━━━━━ Given information

(* ===== verification/Sessions.v ===== *)
(** The session manager: [openclaw/core/session.go].

    Active sessions are pointers to objects on the store's heap, with a counter
    of them beside the map; sessions that leave are saved in the background,
    from a list of pending saves.  An operation is one step;
    [SessionsSpec.v] takes removals apart.  The store is used through the class
    [IMemoryStore]; [now] is the time an operation reads; the order of a range
    over the active sessions is an argument.  The counter is a [Z]: it counts
    sessions.  Log lines and most metrics are not kept. *)

From S2P Require Import Prelude GoStrings ToolExecutor AgentTurn SessionModels FileStore.
Local Open Scope string_scope.
Local Open Scope list_scope.

(** ** The store's interface *)

(** Objects, and the operations of the store; [W] is the store with its heap. *)
Class IMemoryStore (W : Type) := {
  objects : W → session_heap;
  assign : nat → Session → W → W;
  new_object : Session → W → nat * W;
  store_GetSession : string → W → res (option nat) * W;
  store_SaveSession : Session → W → res () * W;
  store_SaveBranch : SessionBranch → W → res () * W;
  (** [None] for a nil branch *)
  store_LoadBranch : string → W → res (option SessionBranch) * W;
}.

Class MemoryStoreLaws (W : Type) {M : IMemoryStore W} := {
  (** what holds of a store that was used through its operations *)
  sound : W → Prop;
  objects_assign l x w : objects (assign l x w) = <[l := x]> (objects w);
  objects_new x w : objects (new_object x w).2 = <[(new_object x w).1 := x]> (objects w) ∧ objects w !! (new_object x w).1 = None;
  objects_get id w : objects w ⊆ objects (store_GetSession id w).2;
  get_valid id w l w' : sound w → store_GetSession id w = (Ok (Some l), w') → is_Some (objects w' !! l);
  objects_save x w : objects w ⊆ objects (store_SaveSession x w).2;
  sound_assign l x w : sound w → sound (assign l x w);
  sound_new x w : sound w → sound (new_object x w).2;
  sound_get id w : sound w → sound (store_GetSession id w).2;
  sound_save x w : sound w → sound (store_SaveSession x w).2;
}.

(** A new branch and the time in its name. *)
Definition branch_id (id branchName : string) (now_seconds : Z) : string :=
  id +:+ ":branch:" +:+ branchName +:+ ":" +:+ Itoa now_seconds.

(** ** State *)

Record SessionManager := MkManager {
  active : gmap string nat;
  activeCount : Z;
  backgroundPersists : list nat;
  evictions : Z;
  capacityRejects : Z;
}.

Definition new_manager : SessionManager := MkManager ∅ 0 [] 0 0.

Section Manager.
Context {W : Type} {M : IMemoryStore W}.
Context (timeout maxSessions : Z).
(** The order of a range over the active sessions. *)
Context (range : gmap string nat → list (string * nat)).

Definition state : Type := SessionManager * W.

(** A session leaves: it is expired and will be saved. *)
Definition expel (key : string) (l : nat) (s : state) : state :=
  let '(m, w) := s in
  (MkManager (delete key (active m)) (activeCount m - 1) (backgroundPersists m ++ [l]) (evictions m + 1) (capacityRejects m),
   match objects w !! l with Some x => assign l (set_state SessionStateExpired x) w | None => w end).

Definition expired (now : Z) (w : W) (l : nat) : bool :=
  match objects w !! l with Some x => (LastActiveAt x + timeout <? now)%Z | None => false end.

(** How many left, and the state. *)
Definition sweep_one (now : Z) (r : nat * state) (x : string * nat) : nat * state :=
  if expired now r.2.2 x.2 then (S r.1, expel x.1 x.2 r.2) else r.

Definition SweepExpiredActiveSessions (now : Z) (s : state) : nat * state :=
  foldl (sweep_one now) (0, s) (range (active s.1)).

(** The end of the year 9999, in nanoseconds from the zero time. *)
Definition far_future : Z := 315537897599999999999.

(** The key and time of the session that was active the longest time ago, and
    its object. *)
Definition older (w : W) (oldest : string * Z) (x : string * nat) : string * Z :=
  match objects w !! x.2 with
  | Some session => if (LastActiveAt session <? oldest.2)%Z then (x.1, LastActiveAt session) else oldest
  | None => oldest
  end.

Definition oldest_key (s : state) : string := (foldl (older s.2) ("", far_future) (range (active s.1))).1.

Fixpoint evict_loop (attempts : nat) (s : state) : state :=
  if (activeCount s.1 <? maxSessions)%Z then s
  else
    match attempts with
    | O => s
    | S attempts =>
        let key := oldest_key s in
        if bool_decide (key = "") then s
        else match active s.1 !! key with
             | Some l => evict_loop attempts (expel key l s)
             | None => s
             end
    end.

Definition evictLeastRecentlyActive (s : state) : state :=
  if (maxSessions <=? 0)%Z then s else evict_loop (S (Z.to_nat maxSessions)) s.

Definition full (s : state) : bool := (maxSessions <=? activeCount s.1)%Z.

Definition ensureCapacityForAdmission (now : Z) (s : state) : res () * state :=
  if (maxSessions <=? 0)%Z then (Ok tt, s)
  else
    let s := if full s then (SweepExpiredActiveSessions now s).2 else s in
    let s := if full s then evictLeastRecentlyActive s else s in
    if full s then
      let '(m, w) := s in
      (Fail ("maximum concurrent sessions limit (" +:+ Itoa maxSessions +:+ ") has been reached."),
       (MkManager (active m) (activeCount m) (backgroundPersists m) (evictions m) (capacityRejects m + 1), w))
    else (Ok tt, s).

(** An assignment through a pointer. *)
Definition update (l : nat) (f : Session → Session) (w : W) : W :=
  match objects w !! l with Some x => assign l (f x) w | None => w end.

(** [LoadOrStore] of a session that was read or made: the one that is active. *)
Definition admit_session (now : Z) (key : string) (l : nat) (s : state) : nat * state :=
  let '(m, w) := s in
  match active m !! key with
  | Some canonical => (canonical, (m, update canonical (touch now) w))
  | None => (l, (MkManager (<[key := l]> (active m)) (activeCount m + 1) (backgroundPersists m) (evictions m) (capacityRejects m), w))
  end.

(** Whether there is room is looked at, and ignored. *)
Definition GetOrCreateById (now : Z) (sessionId channelId senderId : string) (s : state) : res nat * state :=
  if bool_decide (String.length sessionId = 0) then (Fail "sessionId must be set", s)
  else
    let '(m, w) := s in
    match active m !! sessionId with
    | Some l => (Ok l, (m, update l (touch now) w))
    | None =>
        match store_GetSession sessionId w with
        | (Fail e, w) => (Fail e, (m, w))
        | (Ok (Some l), w) =>
            let w := update l (λ x, set_state SessionStateActive (touch now x)) w in
            let '(_, s) := ensureCapacityForAdmission now (m, w) in
            let '(l, s) := admit_session now sessionId l s in (Ok l, s)
        | (Ok None, w) =>
            let '(_, (m, w)) := ensureCapacityForAdmission now (m, w) in
            let '(l, w) := new_object (MkSession None sessionId channelId senderId now [] SessionStateActive None) w in
            let '(l, s) := admit_session now sessionId l (m, w) in (Ok l, s)
        end
    end.

Definition RemoveActive (sessionId : string) (s : state) : bool * state :=
  if bool_decide (String.length sessionId = 0) then (false, s)
  else
    let '(m, w) := s in
    match active m !! sessionId with
    | Some _ => (true, (MkManager (delete sessionId (active m)) (activeCount m - 1) (backgroundPersists m) (evictions m) (capacityRejects m), w))
    | None => (false, s)
    end.

Definition IsActive (sessionKey : string) (s : state) : bool := bool_decide (is_Some (active s.1 !! sessionKey)).

Definition TryGetActive (channelId senderId : string) (s : state) : res nat :=
  match active s.1 !! (channelId +:+ ":" +:+ senderId) with Some l => Ok l | None => Fail "data no exists" end.

(** The first object of the range that is looked for. *)
Definition find_active (wanted : Session → bool) (s : state) : res nat :=
  match List.find (λ x, match objects s.2 !! x.2 with Some session => wanted session | None => false end) (range (active s.1)) with
  | Some (_, l) => Ok l
  | None => Fail "data no exists"
  end.

Definition TryGetActiveById (sessionId : string) (s : state) : res nat :=
  find_active (λ x, bool_decide (Id x = sessionId)) s.

Definition TryGetActiveByContractId (contractId : string) (s : state) : res nat :=
  find_active (λ x, bool_decide (ContractPolicy x = Some contractId)) s.

Definition Load (sessionId : string) (s : state) : res (option nat) * state :=
  match active s.1 !! sessionId with
  | Some l => (Ok (Some l), s)
  | None => let '(r, w) := store_GetSession sessionId s.2 in (r, (s.1, w))
  end.

Definition ListActive (s : state) : list Session := omap (λ x, objects s.2 !! x.2) (range (active s.1)).

(** Saving, with up to three more attempts. *)
Fixpoint save_with_retries (retries : nat) (session : Session) (w : W) : res () * W :=
  match store_SaveSession session w with
  | (Fail e, w) => match retries with O => (Fail e, w) | S retries => save_with_retries retries session w end
  | r => r
  end.

(** A background save, of what the object is by then. *)
Definition run_background (s : state) : state :=
  let '(m, w) := s in
  match backgroundPersists m with
  | [] => s
  | l :: rest =>
      (MkManager (active m) (activeCount m) rest (evictions m) (capacityRejects m),
       match objects w !! l with Some x => (save_with_retries 3 x w).2 | None => w end)
  end.
End Manager.

(** ** Branches *)

(** The lock of the session is held; see [SessionLocks.v]. *)
Section Branches.
Context {W : Type} {M : IMemoryStore W}.

Definition Branch (now_seconds : Z) (session : Session) (branchName : string) (w : W) : string * res () * W :=
  let id := branch_id (Id session) branchName now_seconds in
  let '(r, w) := store_SaveBranch (MkBranch id (Id session) branchName (History session)) w in
  (id, r, w).

(** A branch that is not there is nil, which panics. *)
Definition RestoreBranch (now : Z) (l : nat) (branchId : string) (w : W) : go (bool * W) :=
  match objects w !! l with
  | None => Panic
  | Some session =>
      match store_LoadBranch branchId w with
      | (Fail _, w) => Done (false, w)
      | (Ok None, _) => Panic
      | (Ok (Some branch), w) =>
          if negb (bool_decide (BranchSessionId branch = Id session)) then Done (false, w)
          else Done (true, update l (λ x, touch now (set_turns (BranchHistory branch) x)) w)
      end
  end.

Definition summarizeTurn (turn : ChatTurn) : string :=
  let content := TrimSpace (TurnContent turn) in
  let content := if bool_decide (String.length content = 0) then TurnRole turn else content in
  let content := if bool_decide (180 < String.length content)%nat then slice_to content 180 +:+ "…" else content in
  TurnRole turn +:+ ": " +:+ content.

Fixpoint calls_equal (l r : list ToolInvocation) : bool :=
  match l, r with
  | x :: l, y :: r =>
      bool_decide (InvToolName x = InvToolName y) && bool_decide (InvArguments x = InvArguments y) && bool_decide (Result x = Result y) &&
      calls_equal l r
  | _, _ => true
  end.

Definition turnsEqual (l r : ChatTurn) : bool :=
  if negb (bool_decide (TurnRole l = TurnRole r)) || negb (bool_decide (TurnContent l = TurnContent r)) then false
  else if bool_decide (length (ToolCalls l) = 0) && bool_decide (length (ToolCalls r) = 0) then true
  else if negb (bool_decide (length (ToolCalls l) = length (ToolCalls r))) then false
  else calls_equal (ToolCalls l) (ToolCalls r).

(** How many turns from the first on are equal. *)
Fixpoint shared_prefix (l r : list ChatTurn) : nat :=
  match l, r with
  | x :: l, y :: r => if turnsEqual x y then S (shared_prefix l r) else 0
  | _, _ => 0
  end.

Record SessionDiffResponse := MkDiff {
  DiffSessionId : string;
  DiffBranchId : string;
  DiffBranchName : string;
  SharedPrefixTurns : nat;
  CurrentTurnCount : nat;
  BranchTurnCount : nat;
  CurrentOnlyTurnSummaries : list string;
  BranchOnlyTurnSummaries : list string;
}.

Definition branch_diff (session : Session) (branch : SessionBranch) : SessionDiffResponse :=
  let n := shared_prefix (History session) (BranchHistory branch) in
  MkDiff (Id session) (BranchId branch) (BranchName branch) n (length (History session)) (length (BranchHistory branch))
    (summarizeTurn <$> drop n (History session)) (summarizeTurn <$> drop n (BranchHistory branch)).

Definition BuildBranchDiff (session : Session) (branchId : string) (w : W) : go (res SessionDiffResponse * W) :=
  match store_LoadBranch branchId w with
  | (Fail e, w) => Done (Fail e, w)
  | (Ok None, _) => Panic
  | (Ok (Some branch), w) =>
      if negb (bool_decide (BranchSessionId branch = Id session)) then Done (Fail "session data error", w)
      else Done (Ok (branch_diff session branch), w)
  end.
End Branches.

━━━━━━━━━━

(Task): Pull every line containing the word "foldl" out of the material.

(Output for this exercise):
  foldl (sweep_one now) (0, s) (range (active s.1)).
Definition oldest_key (s : state) : string := (foldl (older s.2) ("", far_future) (range (active s.1))).1.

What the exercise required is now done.